Exercise instructions - All of the entries need to be written out again, exactly as they are.

Start of Block

(** A key that was created is in its file. *)
Lemma create_secret_stored base w s w1 :
  create_secret base w = (Ok s, w1) ->
  path_exists (jwt_key_path base) w1 = true /\ read_text (jwt_key_path base) w1 = Ok s.
Proof.
  unfold create_secret. destruct (generate_hmac_key w) as [secret w0] eqn:Eg.
  destruct (host_mkdirs base w0) as [[[]|e] w2]; [|done]. cbn [context map_err and_then].
  pose proof (law_write_read (jwt_key_path base) (utf8 secret) w2) as Hw.
  destruct (host_write (jwt_key_path base) (utf8 secret) w2) as [[[]|e] w3]; [|done]. cbn [context map_err and_then].
  destruct (Hw eq_refl) as [Hr He]. destruct (law_mode_same (jwt_key_path base) owner_only w3) as [Hm1 Hm2].
  destruct (im_set_mode (jwt_key_path base) owner_only w3) as [[[]|e] w4]; [|done]. cbn [and_then].
  intros [= <- <-]. cbn [snd] in *. split; [by rewrite Hm2|]. unfold read_text. rewrite Hm1, Hr.
  rewrite from_utf8_utf8; [done|]. unfold generate_hmac_key in Eg.
  destruct (rand_bytes w) as [r wr]. injection Eg as <- _. apply hex_encode_ascii, law_sha256_bytes.
Qed.
Definition WORKER_CERT : str := lit "worker-cert.pem".
Definition WORKER_KEY : str := lit "worker-key.pem".

Section Issue.
Context {W : Type} `{HOST : !HostFs W} `{IMG : !ImageFs W} `{ENT : !Entropy W} `{RC : !Rcgen W}.

(** [home] is the home directory, if there is one. *)
Definition certs_dir (home : option str) (sandbox_id : str) : str :=
  match home with
  | Some h => path_join (path_join (path_join (path_join h (lit ".bastion")) (lit "tls")) (lit "workers")) sandbox_id
  | None => path_join (lit ".bastion/tls/workers") sandbox_id
  end.

Definition generate_worker_certs (t : AutoTls) (home : option str) (sandbox_id : str) (w : W) :
    result str WorkerCerts * W :=
  let? (pair, w) :=
    (let '(r, w) := issue_worker_cert t sandbox_id w in
     (map_err (fun e => lit "Failed to issue worker cert: " ++ e) r, w)) in
  let dir := certs_dir home sandbox_id in
  let? (_, w) :=
    (let '(r, w) := host_mkdirs dir w in
     (map_err (fun e => lit "Failed to create cert dir: " ++ e) r, w)) in
  let? (_, w) :=
    (let '(r, w) := host_write (path_join dir WORKER_CERT) (utf8 (fst pair)) w in
     (map_err (fun e => lit "Failed to write cert: " ++ e) r, w)) in
  let? (_, w) :=
    (let '(r, w) := host_write (path_join dir WORKER_KEY) (utf8 (snd pair)) w in
     (map_err (fun e => lit "Failed to write key: " ++ e) r, w)) in
  (Ok (mkWorkerCerts (path_join dir WORKER_CERT) (path_join dir WORKER_KEY) (worker_ca_cert_path t)), w).

(** The transport of the registry; [None] is the panic of a configuration that
    cannot be read. *)
Definition registry_transport (no_tls : bool) (t : AutoTls) (w : W) : option (option ServerTlsConfig) :=
  if no_tls then Some None
  else match server_config t w with
       | Ok sc => Some (Some sc)
       | Err _ => None
       end.
End Issue.

(** ** What a worker connects with *)

(** What the worker presents, the authority it trusts and the name it expects. *)
Record WorkerTls := mkWorkerTls {
  wt_identity : option (str * str); wt_ca : option str; wt_domain_name : option str
}.

Definition plain_tls : WorkerTls := mkWorkerTls None None None.

(** [str::replace]: the occurrences from the left; [skip] characters belong to the
    one that was found last. *)
Fixpoint replace_from (skip : nat) (pat rep s : str) : str :=
  match s with
  | [] => []
  | c :: s' =>
      match skip with
      | S k => replace_from k pat rep s'
      | O => if starts_with pat s then rep ++ replace_from (pred (length pat)) pat rep s'
             else c :: replace_from 0 pat rep s'
      end
  end.

Definition https_url (addr : str) : str := replace_from 0 (lit "http://") (lit "https://") addr.

Definition IN_CERT : str := lit "/sandbox/worker-cert.pem".
Definition IN_KEY : str := lit "/sandbox/worker-key.pem".
Definition IN_CA : str := lit "/sandbox/ca-cert.pem".

Section Session.
Context {V : Type} `{HOST : !HostFs V}.

Definition has_certs (v : V) : bool := path_exists IN_CERT v && path_exists IN_KEY v && path_exists IN_CA v.

Definition load_tls_config (gateway_addr : str) (v : V) : result str (WorkerTls * str) :=
  if has_certs v then
    cert ← read_text IN_CERT v;
    key ← read_text IN_KEY v;
    ca ← read_text IN_CA v;
    Ok (mkWorkerTls (Some (cert, key)) (Some ca) (Some (lit "bastion-gateway")), https_url gateway_addr)
  else Ok (plain_tls, gateway_addr).
End Session.

Definition is_http (url : str) : bool := starts_with (lit "http://") url.
Definition is_https (url : str) : bool := starts_with (lit "https://") url.

(** A name that is not an address: it starts with a letter and has no colon. *)
Definition is_host_name (d : str) : bool :=
  match d with c :: _ => is_ascii_alphabetic c && negb (existsb (N.eqb (chr ":")) d) | [] => false end.

Definition ascii_lower (s : str) : str := map (fun c => if is_ascii_uppercase c then (c + 32)%N else c) s.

End of Block

Written response -
(** A key that was created is in its file. *)
Lemma create_secret_stored base w s w1 :
  create_secret base w = (Ok s, w1) ->
  path_exists (jwt_key_path base) w1 = true /\ read_text (jwt_key_path base) w1 = Ok s.
Proof.
  unfold create_secret. destruct (generate_hmac_key w) as [secret w0] eqn:Eg.
  destruct (host_mkdirs base w0) as [[[]|e] w2]; [|done]. cbn [context map_err and_then].
  pose proof (law_write_read (jwt_key_path base) (utf8 secret) w2) as Hw.
  destruct (host_write (jwt_key_path base) (utf8 secret) w2) as [[[]|e] w3]; [|done]. cbn [context map_err and_then].
  destruct (Hw eq_refl) as [Hr He]. destruct (law_mode_same (jwt_key_path base) owner_only w3) as [Hm1 Hm2].
  destruct (im_set_mode (jwt_key_path base) owner_only w3) as [[[]|e] w4]; [|done]. cbn [and_then].
  intros [= <- <-]. cbn [snd] in *. split; [by rewrite Hm2|]. unfold read_text. rewrite Hm1, Hr.
  rewrite from_utf8_utf8; [done|]. unfold generate_hmac_key in Eg.
  destruct (rand_bytes w) as [r wr]. injection Eg as <- _. apply hex_encode_ascii, law_sha256_bytes.
Qed.
Definition WORKER_CERT : str := lit "worker-cert.pem".
Definition WORKER_KEY : str := lit "worker-key.pem".

Section Issue.
Context {W : Type} `{HOST : !HostFs W} `{IMG : !ImageFs W} `{ENT : !Entropy W} `{RC : !Rcgen W}.

(** [home] is the home directory, if there is one. *)
Definition certs_dir (home : option str) (sandbox_id : str) : str :=
  match home with
  | Some h => path_join (path_join (path_join (path_join h (lit ".bastion")) (lit "tls")) (lit "workers")) sandbox_id
  | None => path_join (lit ".bastion/tls/workers") sandbox_id
  end.

Definition generate_worker_certs (t : AutoTls) (home : option str) (sandbox_id : str) (w : W) :
    result str WorkerCerts * W :=
  let? (pair, w) :=
    (let '(r, w) := issue_worker_cert t sandbox_id w in
     (map_err (fun e => lit "Failed to issue worker cert: " ++ e) r, w)) in
  let dir := certs_dir home sandbox_id in
  let? (_, w) :=
    (let '(r, w) := host_mkdirs dir w in
     (map_err (fun e => lit "Failed to create cert dir: " ++ e) r, w)) in
  let? (_, w) :=
    (let '(r, w) := host_write (path_join dir WORKER_CERT) (utf8 (fst pair)) w in
     (map_err (fun e => lit "Failed to write cert: " ++ e) r, w)) in
  let? (_, w) :=
    (let '(r, w) := host_write (path_join dir WORKER_KEY) (utf8 (snd pair)) w in
     (map_err (fun e => lit "Failed to write key: " ++ e) r, w)) in
  (Ok (mkWorkerCerts (path_join dir WORKER_CERT) (path_join dir WORKER_KEY) (worker_ca_cert_path t)), w).

(** The transport of the registry; [None] is the panic of a configuration that
    cannot be read. *)
Definition registry_transport (no_tls : bool) (t : AutoTls) (w : W) : option (option ServerTlsConfig) :=
  if no_tls then Some None
  else match server_config t w with
       | Ok sc => Some (Some sc)
       | Err _ => None
       end.
End Issue.

(** ** What a worker connects with *)

(** What the worker presents, the authority it trusts and the name it expects. *)
Record WorkerTls := mkWorkerTls {
  wt_identity : option (str * str); wt_ca : option str; wt_domain_name : option str
}.

Definition plain_tls : WorkerTls := mkWorkerTls None None None.

(** [str::replace]: the occurrences from the left; [skip] characters belong to the
    one that was found last. *)
Fixpoint replace_from (skip : nat) (pat rep s : str) : str :=
  match s with
  | [] => []
  | c :: s' =>
      match skip with
      | S k => replace_from k pat rep s'
      | O => if starts_with pat s then rep ++ replace_from (pred (length pat)) pat rep s'
             else c :: replace_from 0 pat rep s'
      end
  end.

Definition https_url (addr : str) : str := replace_from 0 (lit "http://") (lit "https://") addr.

Definition IN_CERT : str := lit "/sandbox/worker-cert.pem".
Definition IN_KEY : str := lit "/sandbox/worker-key.pem".
Definition IN_CA : str := lit "/sandbox/ca-cert.pem".

Section Session.
Context {V : Type} `{HOST : !HostFs V}.

Definition has_certs (v : V) : bool := path_exists IN_CERT v && path_exists IN_KEY v && path_exists IN_CA v.

Definition load_tls_config (gateway_addr : str) (v : V) : result str (WorkerTls * str) :=
  if has_certs v then
    cert ← read_text IN_CERT v;
    key ← read_text IN_KEY v;
    ca ← read_text IN_CA v;
    Ok (mkWorkerTls (Some (cert, key)) (Some ca) (Some (lit "bastion-gateway")), https_url gateway_addr)
  else Ok (plain_tls, gateway_addr).
End Session.

Definition is_http (url : str) : bool := starts_with (lit "http://") url.
Definition is_https (url : str) : bool := starts_with (lit "https://") url.

(** A name that is not an address: it starts with a letter and has no colon. *)
Definition is_host_name (d : str) : bool :=
  match d with c :: _ => is_ascii_alphabetic c && negb (existsb (N.eqb (chr ":")) d) | [] => false end.

Definition ascii_lower (s : str) : str := map (fun c => if is_ascii_uppercase c then (c + 32)%N else c) s.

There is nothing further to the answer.